Exercise requirements
The reply to the records below should contain exactly the lines from the line with "A controller sends" through the line with "- rewrite Nat.mod_small", and nothing besides.

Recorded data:

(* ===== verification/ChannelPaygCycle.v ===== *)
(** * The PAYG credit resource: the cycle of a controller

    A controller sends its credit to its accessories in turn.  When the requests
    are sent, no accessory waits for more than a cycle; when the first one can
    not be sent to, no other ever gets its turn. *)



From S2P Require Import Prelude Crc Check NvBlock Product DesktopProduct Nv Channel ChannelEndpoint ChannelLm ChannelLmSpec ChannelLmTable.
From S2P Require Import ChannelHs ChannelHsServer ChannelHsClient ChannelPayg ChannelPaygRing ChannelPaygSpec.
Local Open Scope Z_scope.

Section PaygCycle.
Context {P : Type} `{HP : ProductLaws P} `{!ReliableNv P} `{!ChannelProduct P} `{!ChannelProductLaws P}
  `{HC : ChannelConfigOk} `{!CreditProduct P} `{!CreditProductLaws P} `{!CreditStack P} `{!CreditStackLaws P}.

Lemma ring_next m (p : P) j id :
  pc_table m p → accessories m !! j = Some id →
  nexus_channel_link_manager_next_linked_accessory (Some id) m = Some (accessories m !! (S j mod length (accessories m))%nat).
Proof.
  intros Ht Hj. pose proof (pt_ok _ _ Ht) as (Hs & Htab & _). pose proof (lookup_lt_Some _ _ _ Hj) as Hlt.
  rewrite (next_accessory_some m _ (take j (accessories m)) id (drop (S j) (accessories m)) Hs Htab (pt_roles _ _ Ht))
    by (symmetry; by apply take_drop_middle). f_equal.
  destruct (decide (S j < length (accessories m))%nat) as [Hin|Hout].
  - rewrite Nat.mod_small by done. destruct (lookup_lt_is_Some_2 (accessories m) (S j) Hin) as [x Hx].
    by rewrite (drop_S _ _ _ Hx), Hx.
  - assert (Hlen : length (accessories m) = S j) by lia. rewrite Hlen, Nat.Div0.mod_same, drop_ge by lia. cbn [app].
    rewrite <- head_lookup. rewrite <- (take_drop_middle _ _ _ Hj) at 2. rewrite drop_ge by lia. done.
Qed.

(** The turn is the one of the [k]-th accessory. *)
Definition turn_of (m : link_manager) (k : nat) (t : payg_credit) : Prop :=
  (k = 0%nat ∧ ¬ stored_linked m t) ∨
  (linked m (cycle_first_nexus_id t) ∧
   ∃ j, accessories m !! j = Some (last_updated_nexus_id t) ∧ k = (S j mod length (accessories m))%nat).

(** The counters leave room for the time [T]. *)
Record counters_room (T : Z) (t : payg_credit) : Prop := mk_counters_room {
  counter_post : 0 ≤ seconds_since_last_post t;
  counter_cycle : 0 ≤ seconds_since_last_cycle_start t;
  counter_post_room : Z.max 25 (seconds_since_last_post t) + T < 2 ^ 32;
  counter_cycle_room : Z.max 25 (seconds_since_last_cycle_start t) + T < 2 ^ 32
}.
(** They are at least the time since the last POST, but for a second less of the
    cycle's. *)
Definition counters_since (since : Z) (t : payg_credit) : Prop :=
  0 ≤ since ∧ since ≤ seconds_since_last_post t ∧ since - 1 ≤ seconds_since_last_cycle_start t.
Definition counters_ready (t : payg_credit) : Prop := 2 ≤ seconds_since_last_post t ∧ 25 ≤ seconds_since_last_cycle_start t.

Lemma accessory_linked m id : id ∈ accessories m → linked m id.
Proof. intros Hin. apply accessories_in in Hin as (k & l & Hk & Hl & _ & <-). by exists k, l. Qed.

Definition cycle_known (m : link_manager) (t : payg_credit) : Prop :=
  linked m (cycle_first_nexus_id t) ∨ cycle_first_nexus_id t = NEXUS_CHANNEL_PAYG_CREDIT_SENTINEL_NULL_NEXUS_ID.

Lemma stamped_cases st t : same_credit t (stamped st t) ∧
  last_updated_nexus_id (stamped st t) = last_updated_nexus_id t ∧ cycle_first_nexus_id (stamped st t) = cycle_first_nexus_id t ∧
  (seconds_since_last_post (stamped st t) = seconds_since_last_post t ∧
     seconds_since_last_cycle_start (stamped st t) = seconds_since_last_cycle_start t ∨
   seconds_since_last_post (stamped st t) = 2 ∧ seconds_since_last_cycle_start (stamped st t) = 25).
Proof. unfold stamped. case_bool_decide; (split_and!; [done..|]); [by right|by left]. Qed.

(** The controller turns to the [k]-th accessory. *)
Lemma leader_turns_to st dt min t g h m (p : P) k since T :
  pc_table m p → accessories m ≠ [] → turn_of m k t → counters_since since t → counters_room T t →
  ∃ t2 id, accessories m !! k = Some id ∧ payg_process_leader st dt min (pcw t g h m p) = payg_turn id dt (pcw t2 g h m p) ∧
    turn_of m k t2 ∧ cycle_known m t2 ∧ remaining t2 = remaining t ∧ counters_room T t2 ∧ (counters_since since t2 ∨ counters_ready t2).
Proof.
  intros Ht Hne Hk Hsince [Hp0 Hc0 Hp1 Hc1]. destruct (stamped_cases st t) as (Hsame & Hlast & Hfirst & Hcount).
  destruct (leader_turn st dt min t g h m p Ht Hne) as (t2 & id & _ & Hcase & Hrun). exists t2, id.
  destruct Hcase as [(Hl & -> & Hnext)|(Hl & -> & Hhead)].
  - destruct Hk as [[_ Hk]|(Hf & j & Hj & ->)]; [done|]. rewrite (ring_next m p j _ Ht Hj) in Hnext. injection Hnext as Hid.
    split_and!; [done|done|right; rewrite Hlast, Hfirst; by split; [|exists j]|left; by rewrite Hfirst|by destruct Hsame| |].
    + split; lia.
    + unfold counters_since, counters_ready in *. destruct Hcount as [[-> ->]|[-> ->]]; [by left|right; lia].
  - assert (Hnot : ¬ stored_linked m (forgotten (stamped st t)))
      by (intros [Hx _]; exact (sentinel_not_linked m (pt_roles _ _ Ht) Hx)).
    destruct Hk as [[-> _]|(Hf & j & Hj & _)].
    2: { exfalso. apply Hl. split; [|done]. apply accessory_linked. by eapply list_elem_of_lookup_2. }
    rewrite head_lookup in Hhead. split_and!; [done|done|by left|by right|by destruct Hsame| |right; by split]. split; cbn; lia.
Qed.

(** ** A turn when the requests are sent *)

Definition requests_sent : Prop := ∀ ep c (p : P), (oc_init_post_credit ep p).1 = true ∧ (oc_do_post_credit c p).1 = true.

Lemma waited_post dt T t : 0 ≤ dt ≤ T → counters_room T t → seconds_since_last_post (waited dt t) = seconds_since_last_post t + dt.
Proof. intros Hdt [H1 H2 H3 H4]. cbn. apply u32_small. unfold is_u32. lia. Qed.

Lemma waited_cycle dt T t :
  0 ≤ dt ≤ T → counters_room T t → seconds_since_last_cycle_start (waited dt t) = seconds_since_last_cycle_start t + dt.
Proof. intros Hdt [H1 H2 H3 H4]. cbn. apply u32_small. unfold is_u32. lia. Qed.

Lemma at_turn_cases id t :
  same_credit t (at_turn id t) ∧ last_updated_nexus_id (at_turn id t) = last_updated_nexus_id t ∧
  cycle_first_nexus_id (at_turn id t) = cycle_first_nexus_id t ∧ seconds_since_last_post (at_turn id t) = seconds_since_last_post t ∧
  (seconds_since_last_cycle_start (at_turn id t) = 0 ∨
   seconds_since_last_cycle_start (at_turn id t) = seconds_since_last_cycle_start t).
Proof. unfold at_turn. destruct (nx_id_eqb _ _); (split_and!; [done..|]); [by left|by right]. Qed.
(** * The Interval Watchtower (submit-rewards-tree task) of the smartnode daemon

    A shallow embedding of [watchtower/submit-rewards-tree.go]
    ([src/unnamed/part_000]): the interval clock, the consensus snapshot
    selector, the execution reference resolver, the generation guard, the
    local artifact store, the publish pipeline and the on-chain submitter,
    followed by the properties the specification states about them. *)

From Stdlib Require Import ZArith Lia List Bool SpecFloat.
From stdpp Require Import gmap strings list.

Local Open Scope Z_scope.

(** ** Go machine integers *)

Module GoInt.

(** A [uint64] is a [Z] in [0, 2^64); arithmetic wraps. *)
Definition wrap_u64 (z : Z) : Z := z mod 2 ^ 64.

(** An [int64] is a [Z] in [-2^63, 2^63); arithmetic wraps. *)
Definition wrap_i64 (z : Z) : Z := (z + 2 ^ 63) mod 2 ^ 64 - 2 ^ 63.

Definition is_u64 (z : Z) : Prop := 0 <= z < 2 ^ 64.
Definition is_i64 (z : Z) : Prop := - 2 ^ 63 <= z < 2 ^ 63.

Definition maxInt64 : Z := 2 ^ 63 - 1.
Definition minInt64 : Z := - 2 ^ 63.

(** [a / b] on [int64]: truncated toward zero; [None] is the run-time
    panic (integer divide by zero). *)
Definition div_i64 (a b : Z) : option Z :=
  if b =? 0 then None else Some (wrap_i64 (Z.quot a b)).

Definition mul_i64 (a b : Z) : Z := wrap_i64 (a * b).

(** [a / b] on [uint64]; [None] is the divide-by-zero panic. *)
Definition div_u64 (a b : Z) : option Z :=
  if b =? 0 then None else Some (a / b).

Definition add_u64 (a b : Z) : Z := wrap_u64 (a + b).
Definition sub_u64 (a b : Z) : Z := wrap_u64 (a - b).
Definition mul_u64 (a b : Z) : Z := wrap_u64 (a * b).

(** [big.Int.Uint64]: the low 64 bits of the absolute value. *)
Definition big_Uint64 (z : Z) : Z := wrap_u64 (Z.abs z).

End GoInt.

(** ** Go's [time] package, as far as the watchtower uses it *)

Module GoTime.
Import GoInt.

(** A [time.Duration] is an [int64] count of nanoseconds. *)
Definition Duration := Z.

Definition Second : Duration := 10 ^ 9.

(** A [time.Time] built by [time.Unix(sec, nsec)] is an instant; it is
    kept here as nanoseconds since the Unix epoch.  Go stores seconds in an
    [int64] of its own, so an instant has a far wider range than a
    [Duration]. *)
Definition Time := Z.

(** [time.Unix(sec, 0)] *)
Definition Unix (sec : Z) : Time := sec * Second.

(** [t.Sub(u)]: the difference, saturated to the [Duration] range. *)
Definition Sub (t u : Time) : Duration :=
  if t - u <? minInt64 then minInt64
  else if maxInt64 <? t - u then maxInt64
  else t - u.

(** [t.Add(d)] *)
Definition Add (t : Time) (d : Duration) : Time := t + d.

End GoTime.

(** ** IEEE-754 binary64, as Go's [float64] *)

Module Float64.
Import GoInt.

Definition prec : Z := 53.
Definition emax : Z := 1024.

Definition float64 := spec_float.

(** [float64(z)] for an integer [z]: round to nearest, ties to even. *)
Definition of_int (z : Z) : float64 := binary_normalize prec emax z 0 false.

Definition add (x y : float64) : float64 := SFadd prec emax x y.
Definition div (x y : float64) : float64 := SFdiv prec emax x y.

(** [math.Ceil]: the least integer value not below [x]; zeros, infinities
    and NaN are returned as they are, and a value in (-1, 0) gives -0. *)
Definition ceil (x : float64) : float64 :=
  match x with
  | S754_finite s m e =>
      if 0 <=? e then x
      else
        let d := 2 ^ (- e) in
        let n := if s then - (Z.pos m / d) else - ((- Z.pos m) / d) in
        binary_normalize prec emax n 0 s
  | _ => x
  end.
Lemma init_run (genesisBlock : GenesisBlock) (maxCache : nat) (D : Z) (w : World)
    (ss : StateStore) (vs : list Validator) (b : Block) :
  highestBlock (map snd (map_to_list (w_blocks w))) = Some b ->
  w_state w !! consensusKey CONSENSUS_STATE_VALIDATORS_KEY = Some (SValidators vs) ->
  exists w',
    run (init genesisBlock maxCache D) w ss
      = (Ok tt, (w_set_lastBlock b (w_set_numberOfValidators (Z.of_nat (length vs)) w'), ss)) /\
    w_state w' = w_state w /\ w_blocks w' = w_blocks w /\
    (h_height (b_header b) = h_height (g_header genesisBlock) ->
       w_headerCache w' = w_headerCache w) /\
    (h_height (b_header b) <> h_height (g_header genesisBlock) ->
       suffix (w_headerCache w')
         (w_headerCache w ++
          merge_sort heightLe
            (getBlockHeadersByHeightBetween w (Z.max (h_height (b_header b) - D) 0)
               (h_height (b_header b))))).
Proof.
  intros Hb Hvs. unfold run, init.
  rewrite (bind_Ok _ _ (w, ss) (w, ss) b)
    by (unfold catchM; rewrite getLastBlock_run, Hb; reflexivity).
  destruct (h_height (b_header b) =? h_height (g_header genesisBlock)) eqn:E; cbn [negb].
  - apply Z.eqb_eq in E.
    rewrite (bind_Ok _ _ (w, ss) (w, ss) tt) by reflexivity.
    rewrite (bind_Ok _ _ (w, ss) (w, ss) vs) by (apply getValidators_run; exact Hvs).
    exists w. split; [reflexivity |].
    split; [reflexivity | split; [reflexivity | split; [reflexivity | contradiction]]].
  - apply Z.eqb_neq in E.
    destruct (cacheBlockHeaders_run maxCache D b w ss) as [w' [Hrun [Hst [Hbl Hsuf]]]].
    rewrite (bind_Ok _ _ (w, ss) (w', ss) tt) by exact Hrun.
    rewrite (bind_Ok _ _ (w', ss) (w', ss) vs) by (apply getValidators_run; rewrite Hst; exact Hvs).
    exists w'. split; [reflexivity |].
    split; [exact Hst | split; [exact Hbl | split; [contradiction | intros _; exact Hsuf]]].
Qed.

Expected answer
    A controller sends its credit to its accessories in turn.  When the requests
    are sent, no accessory waits for more than a cycle; when the first one can
    not be sent to, no other ever gets its turn. *)



From S2P Require Import Prelude Crc Check NvBlock Product DesktopProduct Nv Channel ChannelEndpoint ChannelLm ChannelLmSpec ChannelLmTable.
From S2P Require Import ChannelHs ChannelHsServer ChannelHsClient ChannelPayg ChannelPaygRing ChannelPaygSpec.
Local Open Scope Z_scope.

Section PaygCycle.
Context {P : Type} `{HP : ProductLaws P} `{!ReliableNv P} `{!ChannelProduct P} `{!ChannelProductLaws P}
  `{HC : ChannelConfigOk} `{!CreditProduct P} `{!CreditProductLaws P} `{!CreditStack P} `{!CreditStackLaws P}.

Lemma ring_next m (p : P) j id :
  pc_table m p → accessories m !! j = Some id →
  nexus_channel_link_manager_next_linked_accessory (Some id) m = Some (accessories m !! (S j mod length (accessories m))%nat).
Proof.
  intros Ht Hj. pose proof (pt_ok _ _ Ht) as (Hs & Htab & _). pose proof (lookup_lt_Some _ _ _ Hj) as Hlt.
  rewrite (next_accessory_some m _ (take j (accessories m)) id (drop (S j) (accessories m)) Hs Htab (pt_roles _ _ Ht))
    by (symmetry; by apply take_drop_middle). f_equal.
  destruct (decide (S j < length (accessories m))%nat) as [Hin|Hout].
  - rewrite Nat.mod_small by done. destruct (lookup_lt_is_Some_2 (accessories m) (S j) Hin) as [x Hx].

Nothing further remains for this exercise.